**** Dataset entries
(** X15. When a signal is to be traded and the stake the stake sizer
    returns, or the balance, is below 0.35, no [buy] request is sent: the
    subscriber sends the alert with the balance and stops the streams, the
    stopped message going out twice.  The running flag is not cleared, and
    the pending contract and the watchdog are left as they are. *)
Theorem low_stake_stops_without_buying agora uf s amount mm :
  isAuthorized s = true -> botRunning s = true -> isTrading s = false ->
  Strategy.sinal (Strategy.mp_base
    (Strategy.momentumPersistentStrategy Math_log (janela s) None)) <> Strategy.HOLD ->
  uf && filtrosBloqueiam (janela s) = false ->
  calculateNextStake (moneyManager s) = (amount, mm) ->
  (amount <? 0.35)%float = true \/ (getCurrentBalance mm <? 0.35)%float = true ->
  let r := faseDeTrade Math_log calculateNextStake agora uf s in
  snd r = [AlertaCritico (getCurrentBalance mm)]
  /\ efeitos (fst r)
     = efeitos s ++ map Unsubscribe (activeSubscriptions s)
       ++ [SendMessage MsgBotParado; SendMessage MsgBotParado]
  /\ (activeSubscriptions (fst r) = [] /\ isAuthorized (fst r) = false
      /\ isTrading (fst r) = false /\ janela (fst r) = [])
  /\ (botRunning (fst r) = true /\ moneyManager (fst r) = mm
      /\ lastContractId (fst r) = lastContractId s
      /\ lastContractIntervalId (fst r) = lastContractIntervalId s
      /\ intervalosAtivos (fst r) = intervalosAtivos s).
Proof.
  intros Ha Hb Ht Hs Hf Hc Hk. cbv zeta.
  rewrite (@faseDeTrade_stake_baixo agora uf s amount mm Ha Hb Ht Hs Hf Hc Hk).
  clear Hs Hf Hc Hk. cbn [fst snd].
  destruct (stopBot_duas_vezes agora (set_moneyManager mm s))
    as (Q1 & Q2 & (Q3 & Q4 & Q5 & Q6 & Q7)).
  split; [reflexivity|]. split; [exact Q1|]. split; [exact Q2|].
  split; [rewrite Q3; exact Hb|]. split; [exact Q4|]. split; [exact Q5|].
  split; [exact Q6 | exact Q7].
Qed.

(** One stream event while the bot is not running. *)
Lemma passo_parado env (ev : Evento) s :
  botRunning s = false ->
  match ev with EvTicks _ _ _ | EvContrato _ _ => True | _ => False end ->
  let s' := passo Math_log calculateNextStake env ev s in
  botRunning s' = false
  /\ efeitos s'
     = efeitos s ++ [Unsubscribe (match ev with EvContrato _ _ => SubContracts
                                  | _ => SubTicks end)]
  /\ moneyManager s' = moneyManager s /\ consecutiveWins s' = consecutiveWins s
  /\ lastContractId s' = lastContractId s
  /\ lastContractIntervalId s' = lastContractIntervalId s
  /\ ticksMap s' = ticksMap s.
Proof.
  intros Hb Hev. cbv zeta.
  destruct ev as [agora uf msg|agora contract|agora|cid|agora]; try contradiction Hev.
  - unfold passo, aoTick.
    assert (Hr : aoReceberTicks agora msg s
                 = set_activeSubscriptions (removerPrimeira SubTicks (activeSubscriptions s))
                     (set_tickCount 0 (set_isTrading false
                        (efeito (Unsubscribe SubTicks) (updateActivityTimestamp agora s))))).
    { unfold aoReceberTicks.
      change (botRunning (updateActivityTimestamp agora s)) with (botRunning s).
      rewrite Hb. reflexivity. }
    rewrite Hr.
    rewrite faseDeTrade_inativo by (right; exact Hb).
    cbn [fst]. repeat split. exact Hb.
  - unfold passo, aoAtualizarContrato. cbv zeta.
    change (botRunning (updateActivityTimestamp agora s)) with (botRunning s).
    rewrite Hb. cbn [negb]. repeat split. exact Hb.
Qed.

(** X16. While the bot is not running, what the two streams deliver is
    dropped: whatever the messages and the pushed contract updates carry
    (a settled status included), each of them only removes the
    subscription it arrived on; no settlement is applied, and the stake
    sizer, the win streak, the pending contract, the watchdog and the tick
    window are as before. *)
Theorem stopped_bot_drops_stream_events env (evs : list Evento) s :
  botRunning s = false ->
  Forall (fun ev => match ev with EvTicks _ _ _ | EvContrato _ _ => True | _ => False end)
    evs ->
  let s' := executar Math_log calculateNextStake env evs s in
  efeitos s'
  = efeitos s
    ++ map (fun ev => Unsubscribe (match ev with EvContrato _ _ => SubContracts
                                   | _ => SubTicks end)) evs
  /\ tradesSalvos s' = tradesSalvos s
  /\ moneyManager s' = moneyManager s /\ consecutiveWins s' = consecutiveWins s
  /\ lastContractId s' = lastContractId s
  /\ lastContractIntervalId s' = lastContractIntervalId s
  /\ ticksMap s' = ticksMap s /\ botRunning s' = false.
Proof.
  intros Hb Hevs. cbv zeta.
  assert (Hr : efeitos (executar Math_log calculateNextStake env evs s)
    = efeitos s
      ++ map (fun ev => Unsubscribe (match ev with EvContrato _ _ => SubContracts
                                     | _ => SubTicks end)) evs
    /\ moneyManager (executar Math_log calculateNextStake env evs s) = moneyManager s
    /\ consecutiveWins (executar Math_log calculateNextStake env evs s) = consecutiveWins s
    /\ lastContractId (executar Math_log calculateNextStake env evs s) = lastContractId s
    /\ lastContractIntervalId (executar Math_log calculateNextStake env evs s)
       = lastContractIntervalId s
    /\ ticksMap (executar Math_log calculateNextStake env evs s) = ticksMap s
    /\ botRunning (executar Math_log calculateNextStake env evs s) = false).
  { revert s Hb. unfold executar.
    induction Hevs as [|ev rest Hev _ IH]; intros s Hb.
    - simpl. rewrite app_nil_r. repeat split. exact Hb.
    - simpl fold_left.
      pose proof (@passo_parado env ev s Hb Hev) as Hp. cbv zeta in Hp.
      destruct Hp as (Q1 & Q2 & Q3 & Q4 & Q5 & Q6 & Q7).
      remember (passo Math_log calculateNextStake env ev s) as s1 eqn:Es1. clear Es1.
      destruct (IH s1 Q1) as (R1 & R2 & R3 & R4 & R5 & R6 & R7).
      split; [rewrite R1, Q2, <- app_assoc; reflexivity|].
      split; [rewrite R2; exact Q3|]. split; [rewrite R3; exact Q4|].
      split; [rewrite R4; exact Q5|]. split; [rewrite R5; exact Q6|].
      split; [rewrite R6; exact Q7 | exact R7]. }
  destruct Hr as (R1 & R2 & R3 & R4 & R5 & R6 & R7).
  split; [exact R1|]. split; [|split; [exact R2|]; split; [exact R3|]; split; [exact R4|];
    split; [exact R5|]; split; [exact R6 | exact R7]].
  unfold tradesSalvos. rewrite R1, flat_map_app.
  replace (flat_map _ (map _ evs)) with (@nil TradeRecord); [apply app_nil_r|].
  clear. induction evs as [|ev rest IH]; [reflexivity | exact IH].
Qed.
********
**** Dataset entries
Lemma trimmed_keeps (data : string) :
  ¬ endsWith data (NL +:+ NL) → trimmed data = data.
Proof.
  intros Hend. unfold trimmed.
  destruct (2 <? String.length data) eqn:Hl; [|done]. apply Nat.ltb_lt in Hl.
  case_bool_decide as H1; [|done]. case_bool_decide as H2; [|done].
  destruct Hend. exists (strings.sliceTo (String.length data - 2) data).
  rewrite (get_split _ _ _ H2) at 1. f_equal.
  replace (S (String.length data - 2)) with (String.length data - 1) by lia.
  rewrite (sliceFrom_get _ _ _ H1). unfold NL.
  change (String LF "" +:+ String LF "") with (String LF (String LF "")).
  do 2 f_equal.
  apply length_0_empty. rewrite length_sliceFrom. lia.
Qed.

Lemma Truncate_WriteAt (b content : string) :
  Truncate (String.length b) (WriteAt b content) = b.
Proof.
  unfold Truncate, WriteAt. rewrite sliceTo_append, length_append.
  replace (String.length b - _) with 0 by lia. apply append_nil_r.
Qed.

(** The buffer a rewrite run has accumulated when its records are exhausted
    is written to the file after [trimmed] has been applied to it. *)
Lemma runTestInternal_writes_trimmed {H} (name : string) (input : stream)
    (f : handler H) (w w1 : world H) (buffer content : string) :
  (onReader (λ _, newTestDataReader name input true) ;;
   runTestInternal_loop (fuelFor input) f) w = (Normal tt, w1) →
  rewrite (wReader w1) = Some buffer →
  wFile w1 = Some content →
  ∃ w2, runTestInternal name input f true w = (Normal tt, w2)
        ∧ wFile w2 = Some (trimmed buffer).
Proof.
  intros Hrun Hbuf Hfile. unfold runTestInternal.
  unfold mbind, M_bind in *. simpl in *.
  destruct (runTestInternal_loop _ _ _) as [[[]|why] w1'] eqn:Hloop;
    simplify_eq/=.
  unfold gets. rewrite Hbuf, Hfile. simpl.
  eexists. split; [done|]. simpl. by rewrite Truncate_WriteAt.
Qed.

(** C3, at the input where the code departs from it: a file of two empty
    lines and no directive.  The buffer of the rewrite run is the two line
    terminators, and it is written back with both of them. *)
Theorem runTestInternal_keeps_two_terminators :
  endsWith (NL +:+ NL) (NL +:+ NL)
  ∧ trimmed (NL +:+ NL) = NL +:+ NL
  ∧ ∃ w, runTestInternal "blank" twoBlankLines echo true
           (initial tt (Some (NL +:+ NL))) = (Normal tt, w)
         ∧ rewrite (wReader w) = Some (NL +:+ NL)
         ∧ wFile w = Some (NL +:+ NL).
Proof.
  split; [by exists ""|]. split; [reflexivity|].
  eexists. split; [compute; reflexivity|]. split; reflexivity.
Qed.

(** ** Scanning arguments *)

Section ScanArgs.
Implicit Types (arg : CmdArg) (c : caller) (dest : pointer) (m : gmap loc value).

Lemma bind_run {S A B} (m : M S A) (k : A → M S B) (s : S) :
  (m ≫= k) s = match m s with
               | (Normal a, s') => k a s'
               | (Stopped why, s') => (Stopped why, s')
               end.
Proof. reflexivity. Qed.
********
Everything starting at the line containing "(** X15. When" and ending at the line containing "(amount <? 0.35)%float" in the records above should be repeated exactly, and only that.

(** X15. When a signal is to be traded and the stake the stake sizer
    returns, or the balance, is below 0.35, no [buy] request is sent: the
    subscriber sends the alert with the balance and stops the streams, the
    stopped message going out twice.  The running flag is not cleared, and
    the pending contract and the watchdog are left as they are. *)
Theorem low_stake_stops_without_buying agora uf s amount mm :
  isAuthorized s = true -> botRunning s = true -> isTrading s = false ->
  Strategy.sinal (Strategy.mp_base
    (Strategy.momentumPersistentStrategy Math_log (janela s) None)) <> Strategy.HOLD ->
  uf && filtrosBloqueiam (janela s) = false ->
  calculateNextStake (moneyManager s) = (amount, mm) ->
  (amount <? 0.35)%float = true \/ (getCurrentBalance mm <? 0.35)%float = true ->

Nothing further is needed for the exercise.